Background: Left ventricular assist devices (LVADs) have revolutionized and improved the care of the sickest heart failure (HF) patients, and it is imperative that they receive appropriate ventricular unloading. Assessing this critical parameter with current methodologies (labs, imaging) is usually suboptimal in this patient population. Hence it is imperative to elucidate the molecular underpinnings involved in ventricular unloading. We have previously identified the cytoskeletal protein βII spectrin as an essential nodal protein involved in post-translational targeting and βII spectrin protein levels are significantly altered in multiple forms of human and animal HF. We therefore hypothesized that the βII spectrin pathway would play a critical role in LVAD remodeling. Methods: Human heart failure samples were obtained from patients undergoing heart transplantation. Wild type (WT) mice and our previously validated βII spectrin conditional knock out (βII cKO) mice were used for animal experiments. Transaortic constriction (TAC) was performed on WT mice. Protein expression was assessed via immunoblots, and protein interactions were assessed with co-immunoprecipitation.
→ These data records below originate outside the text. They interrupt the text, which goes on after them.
Lemma write_chunk_spec D T e f inum d x a n1 s :
  ftable s f = x -> fidle dev sb D T e (ffs s) -> file_good D inum d -> entry_idle (T (f_ip x)) inum d ->
  0 <= f_off x <= d_size d -> 0 <= n1 <= max_write -> f_off x + n1 <= MAXFILE * BSIZE -> src_ok (SUser a) n1 ->
  wp (write_chunk pid f a n1) (fun m s' => wrote_bytes D T e f (f_ip x) inum d x a n1 m s s') s.
Proof using CO Hsb Hdev Hlog Hone.
  intros Hx Hi [G1 G2 G3 G4 G5 G6 G7] [I1 I2 I3 I4 I5] Hoff Hn Hmax Hsrc. set (ip := f_ip x) in *.
  assert (Hsm : f_off x + n1 < 2 ^ 32) by (unfold MAXFILE, BSIZE, NDIRECT, NINDIRECT in *; lia).
  unfold write_chunk. apply wp_bind, wp_fsdo. eapply fs_begin; [done|done|exact Hi|]. intros s1 H1.
  apply wp_bind, wp_gets. cbn [ftable]. rewrite Hx. fold ip. apply wp_bind, wp_fsdo. cbn [ffs ftable].
  eapply wp_mono; [apply (ilock_spec pid dev _ sb _ _ _ _ _ ip s1 H1); [done|lia|done|]|].
  { intros _. rewrite I2, G3. done. }
  intros [] s2 H2. unfold locked_inode in H2. rewrite I2, G3 in H2.
  assert (Ed : (if i_valid (T ip) then i_d (T ip) else d) = d) by (destruct (i_valid (T ip)); auto).
  rewrite Ed in H2. set (y1 := Inode _ _ _ _ _ _) in H2.
  apply wp_bind, wp_fsdo. cbn [ffs ftable].
  eapply wp_mono; [apply (writei_spec pid dev _ sb Hsb Hone _ _ _ _ _ ip (SUser a) (f_off x) n1 s2 H2);
    rewrite ?upd_same; unfold y1; cbn [i_dev i_inum i_d]; try done; try lia; apply chunk_fits; lia|].
  rewrite upd_same. intros m s3 (V & L & k & d' & Hm & H3 & Hup & Hfull & _). rewrite upd_upd in H3.
  assert (Hfl : m < n1 -> full sb V) by (intros; by apply Hfull). clear Hfull. rename Hfl into Hfull.
  change (i_inum y1) with inum in Hup. change (i_d y1) with d in Hup.
  apply wp_bind. eapply wp_mono; [apply wp_advance; cbn [ftable]; rewrite ?Hx; lia|]. cbn [ffs ftable]. rewrite Hx.
  intros [] s4 ->. apply wp_bind, wp_fsdo. cbn [ffs ftable].
  eapply wp_mono; [apply (iunlock_spec pid dev _ sb _ _ _ _ _ ip s3 H3); rewrite upd_same; unfold y1;
    cbn [with_d iset_d i_lock i_ref]; [done|lia]|].
  rewrite upd_same, upd_upd. intros [] s5 H5. apply wp_bind, wp_fsdo. cbn [ffs ftable].
  eapply (fs_end pid dev sb Hsb Hdev D); [apply Hi|apply Hi|exact H5|].
  intros w s6 Hw (F1 & F2 & F3 & F4 & F5). apply wp_ret.
  assert (SD : sized D) by exact (bo_len _ _ G1).
  assert (SV : sized V) by exact (bo_len _ _ (up_blocks _ _ _ _ _ _ _ _ Hup)).
  specialize (F4 SD SV).
  split; cbn [ffs ftable]; try done.
  - intros Hlt b Hb. rewrite (used_agree sb Hsb V) by done. by apply Hfull.
  - eexists d', _. split; [|split; [|exact F1]].
    + apply (file_updated_agree sb Hsb _ _ _ _ V); [exact G2|lia|exact F3|exact F4|exact Hup].
    + split; unfold y1; cbn [iset_lock with_d iset_d i_dev i_inum i_ref i_lock i_valid i_d]; done || lia.
  - exists w. split_and!; [done|done|]. intros w1 w2 D2 Ew Hr.
    destruct (F5 w1 w2 D2 Ew Hr) as (t & T1 & T2 & T3 & T4). exists t. split; [done|]. split; [done|].
    specialize (T3 SD SV).
    destruct T4 as [T4|T4].
    + exists 0, d. split; [right; split; [lia|done]|]. replace (load a (Z.to_nat 0) e) with (@nil Z)
        by (symmetry; apply nil_length_inv, length_load).
      apply (file_updated_agree sb Hsb _ _ _ _ D); [exact G2|lia|exact T4|exact T3|]. by apply updated_refl.
    + exists m, d'. split; [by left|]. apply (file_updated_agree sb Hsb _ _ _ _ V); [exact G2|lia|exact T4|exact T3|exact Hup].
Qed.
Transcriptome analysis was performed using isolated whole hearts from control adult WT mice (n = 3) compared to βII cKO spectrin mice (n = 3). Results: We report that hearts from mice selectively lacking βII spectrin expression in cardiomyocytes displayed altered transcriptional regulation of cardiac ankyrin repeat protein (CARP). Notably, CARP protein expression is increased after TAC. Additionally, our findings illustrate that prior to LVAD support, CARP levels are elevated in HF patients compared to normal healthy controls. Further, for the first time in a LVAD population, we show that elevated CARP levels in HF patients return to normal following LVAD support. Conclusion: Our findings illustrate that CARP is a dynamic molecule that responds to reduced afterload and stress, and has the potential to serve as a prognostic biomarker to assess for an adequate response to LVAD therapy.